I'm replacing part of the trunk floor in my Barracuda. I butt welded the patch panel in. It's not perfect but I'm proud of it since I'm very much a novice welder. There's some warping here and there but it came out ok. If I want to get the trunk floor looking pretty smooth, would it be ok to use body filler here? In my garage, I have a brand new can of Evercoat Metal 2 Metal and a new can of Rage Gold filler. Should I place the Metal 2 Metal across the areas that were welded and then use the Rage Gold on the flat part of the panel? It'll never look perfect but I'd like it to at least look presentable if I have the trunk mat up. Then again if the filler is going to crack or cause problems back there I'd rather just not even mess with it. Thanks.

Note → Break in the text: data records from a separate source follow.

(** * gatewayrpc: schema extraction and the forwarding gateway

    A shallow embedding of [server.go] (the schema extractor of package
    [gatewayrpc]), of [gateway/request.go] (the per-request context handed to
    the callback) and of the gateway handler of package [gateway]
    ([Gateway.ServeHTTP], [AddURL], [getMethod], [resolveURL]).

    Go maps are stdpp [gmap]s, Go pointers to immutable records are the
    records themselves ([option] where [nil] is a legal value), pointers to
    records that are shared and copied ([*url.URL]) are locations of an
    explicit store, and the library calls the code makes (Unicode tables, the
    JSON codec, DNS, the HTTP client) are section variables. *)

From stdpp Require Import gmap strings list fin_maps.
From Stdlib Require Import ZArith String Ascii.

Set Warnings "-register-all".
Local Open Scope string_scope.

(** ** Results of fallible calls: Go's [(value, error)] pairs *)

Inductive result (E A : Type) : Type :=
| Ok (a : A)
| Err (e : E).
Arguments Ok {E A} a.
Arguments Err {E A} e.

Definition bind {E A B : Type} (r : result E A) (k : A -> result E B) : result E B :=
  match r with
  | Ok a => k a
  | Err e => Err e
  end.

Notation "x <- r ;; k" := (bind r (fun x => k))
  (at level 100, r at next level, right associativity).

Definition isOk {E A : Type} (r : result E A) : bool :=
  match r with Ok _ => true | Err _ => false end.

(** ** The few functions of Go's [strings] package the code calls *)

Module strings.

(** [cut sep s]: the text before and after the first [sep] in [s]. *)
Fixpoint cut (sep : ascii) (s : string) : option (string * string) :=
  match s with
  | EmptyString => None
  | String c rest =>
      if Ascii.eqb c sep then Some (EmptyString, rest)
      else match cut sep rest with
           | Some (before, after) => Some (String c before, after)
           | None => None
           end
  end.

(** [strings.SplitN(s, sep, 2)] for a one-byte separator. *)
Definition SplitN2 (s : string) (sep : ascii) : list string :=
  match cut sep s with
  | Some (before, after) => [before; after]
  | None => [s]
  end.

(** [strings.Index(s, sep)] for a one-byte separator; [None] is Go's -1. *)
Definition Index (s : string) (sep : ascii) : option nat :=
  match cut sep s with
  | Some (before, _) => Some (String.length before)
  | None => None
  end.

(** The slice [s[:n]]. *)
Definition take (n : nat) (s : string) : string := String.substring 0 n s.

Definition HasPrefix (s p : string) : bool := String.prefix p s.

End strings.

(** ** Package gatewaytypes: the published schema *)

(** [reflect.Kind], in the order of its constants. *)
Inductive Kind : Set :=
| Invalid | Bool | Int | Int8 | Int16 | Int32 | Int64
| Uint | Uint8 | Uint16 | Uint32 | Uint64 | Uintptr
| Float32 | Float64 | Complex64 | Complex128
| Array | Chan | Func | Interface | Map | Ptr | Slice
| String_ | Struct | UnsafePointer.

(** The numeric value of a kind (Go's [iota] numbering). *)
Definition Kind_uint (k : Kind) : N :=
  match k with
  | Invalid => 0 | Bool => 1 | Int => 2 | Int8 => 3 | Int16 => 4
  | Int32 => 5 | Int64 => 6 | Uint => 7 | Uint8 => 8 | Uint16 => 9
  | Uint32 => 10 | Uint64 => 11 | Uintptr => 12 | Float32 => 13
  | Float64 => 14 | Complex64 => 15 | Complex128 => 16 | Array => 17
  | Chan => 18 | Func => 19 | Interface => 20 | Map => 21 | Ptr => 22
  | Slice => 23 | String_ => 24 | Struct => 25 | UnsafePointer => 26
  end%N.

Definition Kind_eqb (a b : Kind) : bool := (Kind_uint a =? Kind_uint b)%N.

(** [gatewaytypes.Type]: a struct of four arms, of which the extractor fills
    one. [ObjectOf] is a Go map: [None] is the nil map, [Some ∅] the empty
    one that [map[string]*Type{}] allocates. *)
Inductive Type_ : Type := mkType {
  TypeOf : Kind;
  ArrayOf : option Type_;
  ObjectOf : option (gmap string Type_);
  MapOf : option Type_
}.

Well......... in our honest opinion, you will be just fine with the Evercoat Metal 2 Metal (we have never used the Evercoat brand) we have always used the USC all-metal with great success. Start with the Evercoat M 2 M over the welded seam area, just make sure you will have sometime after it is dry, to sand it down, as once you spread it on make sure you can sand it within a few days or it will be so hard, you will have to grind it off with a 24 grit grinding pad, especially if like the USC all metal! We have also used body filler ( a top of the line filler recommended) like you mentioned over the M2M filler with awesome results! This is how we plan to finish off the inside of the trunk floor on our 66 Chev Impala Conv. BB car. We have also used USC All-Metal on oil pans, valve covers, for many years, and its still there and looks great! Everything on body and so on, is prep, prep, prep, prep!!!!!!!!!!
Good Luck!
 
I have to agree with the last post. There is no reason why you can't use body filler inside the trunk. As long as the weld is solid and no chance of moisture coming in from the bottom you're golden. I would seam seal from the bottom to ensure no moisture can get behind the filler. Use your "metal" filler over the welds and go from there with your Rage filler.
 
Thanks for the input fellas. I looked and I actually have the USC All Metal and not the Evercoat brand. I shined a light from the bottom and don't see any pin holes but I'm sure there's some there that I can't find so the seam sealer from the bottom is a good idea. Good tip on sanding the all metal before it gets too hard. This thing is already enough work, the last thing I need is to make extra for myself. Thanks again.
 
saw a 442 olds that took top honours at a high end car show and the magazine article outlining it's restoration.There was hardly anywhere on that car that wasn't covered with filler..including the body,floorpans,frame,trunk...you name it.The frame was pitted beyond belief...but looked mint when finished.
..if it's just a skim covered with quality paint and a trunk liner you'll be fine.
 
I forgot to mention one thing..... do grind down the weld and the surrounding area with at least a 24 grit grinding pad for exceptional adhesion to the trunk floor. We also have the best luck sanding with 3M 40 grit sandpaper to get down to where you need be. Good Luck!
 
Yes, grind and use a die grinder with a carbide bit to get into the nooks and crannies of the weld or where the larger grinder will bridge, leaving un-ground areas. I like using a cylinder shaped carbide bit as the edge is sharper than say a cone shaped bit.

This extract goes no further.